Boiler Repair.
Caution: the procedure used to disassemble this boiler will remove the original finish. Keep in mind that all hot metal boiler work on these engines was done prior to final finishing. So don't emulate this unless you plan on losing any finish on the boiler. In this case, there wasn't any original finish to lose.
There is no way this engine will ever run again without a pressure tight boiler. This one has a serious crack where the primary steam valve is located, probably from the engine falling, or something falling on the engine.
To repair the boiler, we must first remove the end cap.

Here it is, safely removed. Heat around the edge, and gently tap with a heavy brass plate at the joint. Work around the edge, the cap will move a little further with each pass around the boiler. Eventually, it will pop off.

And a closeup of the damage. What we will do is:
1. Rough the damaged area back into shape
2. Solder a sleeve on the inside to seal the cracks, and provide a new, stronger mount for the nut.
3. Resolder the valve nut.
4. Replace the end cap.
Hammering the damaged area back into shape required the utmost in caution, as this brass is quite thin. I used a heavy pipe for a rounded backstop, and a brass hammer to flatten the boiler material out. Brass hammers pack quite a punch for the amount of swing you use. This allows localizing the force, so that you flatten out the sharp dents without also flatting the rest of the boiler. The rounded shape of the pipe aided in hammering the pieces back into a semicircular shape.
Once roughed into shape, a piece of thin brass plate was bent until it was the same contour of the boiler. It was then placed on the inside, and soldered into place. Note: the sleeve was essential. While it may seem tempting to slop some heavy solder on the inside to seal the cracks up, this will not be strong enough to withstand pressure. It will blow loose during the first steaming. The sleeve on the inside provides a strong seal. The solder is used only to provide an airtight seal, and to hold the sleeve in place.

Here it is during the first soldering. The sleeve was sanded and is clamped in place. Note the Smith Little Torch being used for a heat source. Being an oxy/acetylene torch, it provides a great amount of heat in a very small flame. Note also the fill plug in place - this insures that the 'nut' for the fill plug does not drop off due to weakening of it's solder.
That got the sleeve in place. But it wasn't airtight, so additional solder was needed.

2nd soldering. Hemostat holds the sleeve in place so that it does not drift during heating. Heat the sleeve, and work fresh solder around the edge. Then, apply heat to the other side, so that it sticks to the boiler as well as the sleeve. Solder and flux was worked around the sides in quantity until a good seal was achieved.
So far, so good. Now, drill a hole through the new sleeve, to locate the nut. Screw the steam valve through the sleeve and down on the nut, to hold it in place while soldering it for a permanent seal.

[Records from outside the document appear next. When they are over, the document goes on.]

Definition step (toks : list token) (m : mode) (c : code_unit)
  : option (list token * mode) :=
  match m with
  | Content raw =>
      if N.eqb c lt_sign then Some (toks ++ [CharData raw], Markup)
      else Some (toks, Content (raw ++ [c]))
  | Markup =>
      if N.eqb c question_mark then Some (toks, InDeclaration false)
      else if N.eqb c slash then Some (toks, EndName [])
      else if is_name_char c then Some (toks, StartName [c])
      else None
  | InDeclaration question =>
      if question && N.eqb c gt_sign then Some (toks ++ [Declaration], Content [])
      else Some (toks, InDeclaration (N.eqb c question_mark))
  | EndName name =>
      if N.eqb c gt_sign then Some (toks ++ [EndTag name], Content [])
      else if is_name_char c then Some (toks, EndName (name ++ [c]))
      else None
  | StartName name =>
      if N.eqb c gt_sign then Some (toks ++ [StartTag name []], Content [])
      else if N.eqb c slash then Some (toks, Closing name [])
      else if is_space c then Some (toks, InTag name [])
      else if is_name_char c then Some (toks, StartName (name ++ [c]))
      else None
  | InTag name atts =>
      if N.eqb c gt_sign then Some (toks ++ [StartTag name atts], Content [])
      else if N.eqb c slash then Some (toks, Closing name atts)
      else if is_space c then Some (toks, InTag name atts)
      else if is_name_char c then Some (toks, AttName name atts [c])
      else None
  | AttName name atts att =>
      if N.eqb c equals_sign then Some (toks, AttQuote name atts att)
      else if is_name_char c then Some (toks, AttName name atts (att ++ [c]))
      else None
  | AttQuote name atts att =>
      if N.eqb c dquote then Some (toks, AttValue name atts att [])
      else None
  | AttValue name atts att value =>
      if N.eqb c dquote then Some (toks, AfterValue name (atts ++ [(att, value)]))
      else if N.eqb c lt_sign then None
      else if is_space c then Some (toks, AttValue name atts att (value ++ [32%N]))
      else Some (toks, AttValue name atts att (value ++ [c]))
  | AfterValue name atts =>
      if N.eqb c gt_sign then Some (toks ++ [StartTag name atts], Content [])
      else if N.eqb c slash then Some (toks, Closing name atts)
      else if is_space c then Some (toks, InTag name atts)
      else None
  | Closing name atts =>
      if N.eqb c gt_sign then Some (toks ++ [EmptyTag name atts], Content [])
      else None
  end.

Fixpoint scan (toks : list token) (m : mode) (s : jsstring)
  : option (list token * mode) :=
  match s with
  | [] => Some (toks, m)
  | c :: t =>
      match step toks m c with
      | Some (toks', m') => scan toks' m' t
      | None => None
      end
  end.

(** The tokens of a text; markup has to be closed where the text ends. *)
Definition tokens (s : jsstring) : option (list token) :=
  match scan [] (Content []) s with
  | Some (toks, Content raw) => Some (toks ++ [CharData raw])
  | _ => None
  end.

(** *** References *)

Definition digit_value (hex : bool) (c : code_unit) : option N :=
  (if N.leb 48 c && N.leb c 57 then Some (c - 48)
   else if hex && N.leb 97 c && N.leb c 102 then Some (c - 87)
   else if hex && N.leb 65 c && N.leb c 70 then Some (c - 55)
   else None)%N.

Fixpoint number (hex : bool) (digits : jsstring) (acc : N) : option N :=
  match digits with
  | [] => Some acc
  | d :: rest =>
      match digit_value hex d with
      | Some v => number hex rest ((if hex then 16 else 10) * acc + v)%N
      | None => None
      end
  end.

(** The code units of a code point that is a [Char]. *)
Definition units_of (cp : N) : option jsstring :=
  (if N.ltb cp 0x10000 then
     if is_char cp then Some [cp] else None
   else if N.leb cp 0x10FFFF then
     Some [0xD800 + (cp - 0x10000) / 0x400; 0xDC00 + (cp - 0x10000) mod 0x400]
   else None)%N.

Definition hash : code_unit := 35%N.
Definition letter_x : code_unit := 120%N.

(** What stands between [&] and [;]. *)
Definition reference (r : jsstring) : option jsstring :=
  if Js.eqb r (lit "amp") then Some [amp]
  else if Js.eqb r (lit "lt") then Some [lt_sign]
  else if Js.eqb r (lit "gt") then Some [gt_sign]
  else if Js.eqb r (lit "quot") then Some [dquote]
  else if Js.eqb r (lit "apos") then Some [squote]
  else match r with
       | h :: x :: d :: digits =>
           if N.eqb h hash && N.eqb x letter_x then
             match number true (d :: digits) 0 with
             | Some cp => units_of cp
             | None => None
             end
           else if N.eqb h hash then
             match number false (x :: d :: digits) 0 with
             | Some cp => units_of cp
             | None => None
             end
           else None
       | [h; d] =>
           if N.eqb h hash then
             match number false [d] 0 with
             | Some cp => units_of cp
             | None => None
             end
           else None
       | _ => None
       end.

(** Replace the references of a text; [ref] holds the reference being
    read, if one is. *)
Fixpoint decode (s : jsstring) (ref : option jsstring) : option jsstring :=
  match s with
  | [] => match ref with None => Some [] | Some _ => None end
  | c :: t =>
      match ref with
      | None =>
          if N.eqb c amp then decode t (Some [])
          else option_map (cons c) (decode t None)
      | Some r =>
          if N.eqb c semicolon then
            match reference r with
            | Some units => option_map (app units) (decode t None)
            | None => None
            end
          else decode t (Some (r ++ [c]))
      end
  end.

Fixpoint decode_atts (atts : attrs) : option attrs :=
  match atts with
  | [] => Some []
  | (k, raw) :: rest =>
      match decode raw None, decode_atts rest with
      | Some v, Some rest' => Some ((k, v) :: rest')
      | _, _ => None
      end
  end.

Definition decode_token (t : token) : option token :=
  match t with
  | Declaration => Some Declaration
  | StartTag name atts => option_map (StartTag name) (decode_atts atts)
  | EmptyTag name atts => option_map (EmptyTag name) (decode_atts atts)
  | EndTag name => Some (EndTag name)
  | CharData raw => option_map CharData (decode raw None)
  end.

Fixpoint decode_all (toks : list token) : option (list token) :=
  match toks with
  | [] => Some []
  | t :: rest =>
      match decode_token t, decode_all rest with
      | Some t', Some rest' => Some (t' :: rest')
      | _, _ => None
      end
  end.

(** *** The tree *)

Inductive item : Type :=
| Element (name : jsstring) (atts : attrs) (children : list item)
| Text (value : jsstring).

(** An element that is open, and the children read so far. *)
Definition frame : Type := (jsstring * attrs * list item)%type.

Definition add_item (i : item) (stack : list frame) (top : list item)
  : list frame * list item :=
  match stack with
  | (name, atts, children) :: below => ((name, atts, children ++ [i]) :: below, top)
  | [] => ([], top ++ [i])
  end.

There it is, sealed in place. Note wet rag - this was used to keep the valve cool, so that solder did not run onto the threads and lock the valve onto the nut. If you look carefully behind the solder area, you can just make out the diamond shaped 'nut' for the fill plug. It's just a scrap of brass plate, not even a proper nut. Contoured, drilled, tapped, and soldered in place, as are the other nuts on the inside of the boiler. This is a construction detail that one doesn't normally see.
Replace the cap, give it a good polishing to show off the effort, and it's ready for steam.

But not completely done yet. This boiler originally had a purplish-brown finish, so let's put that back on, so we're as original as possible.

All done. The crack is still evident, but it will hold steam now. The sleeve on the inside assures a seal that will hold pressure. And, a tip for the aspiring restorer:
Careful with that heat, Eugene. I didn't just plunge in and attack this classic boiler with a torch. First, it was practice, practice. Starting on sheet brass, progressing to an old Fleischmann boiler that was beyond salvage. What I learned is that soldering thin brass was a study in heat management. Too much heat, and the brass will burn. If you see green flame, it's the copper in the brass burning. Back off immediately. Heat it for too long, and the brass will distribute the heat across the entire boiler. Fitting nuts will drop off, and solder can run out of perfectly good joints as well. While this Doll boiler's main body is made from brass tube, others such as Marklin bend a brass sheet over and solder along the bottom for the main tube. You don't want to weaken that joint. So get a very small and very hot torch, preferably one that uses oxygen, and apply the flame sparingly. Don't leave the torch in one place, move it around. Be sure you prep the area with sandpaper and use flux, otherwise the solder will just ball up and roll off. Make a few passes, and apply the solder. If it doesn't melt, make a couple more passes and try again. The trick is to increase the heat incrementally until you have just enough to melt the solder. And heat both sides, to insure the solder sticks.
That's about it for this installation of Boiler Repair 101.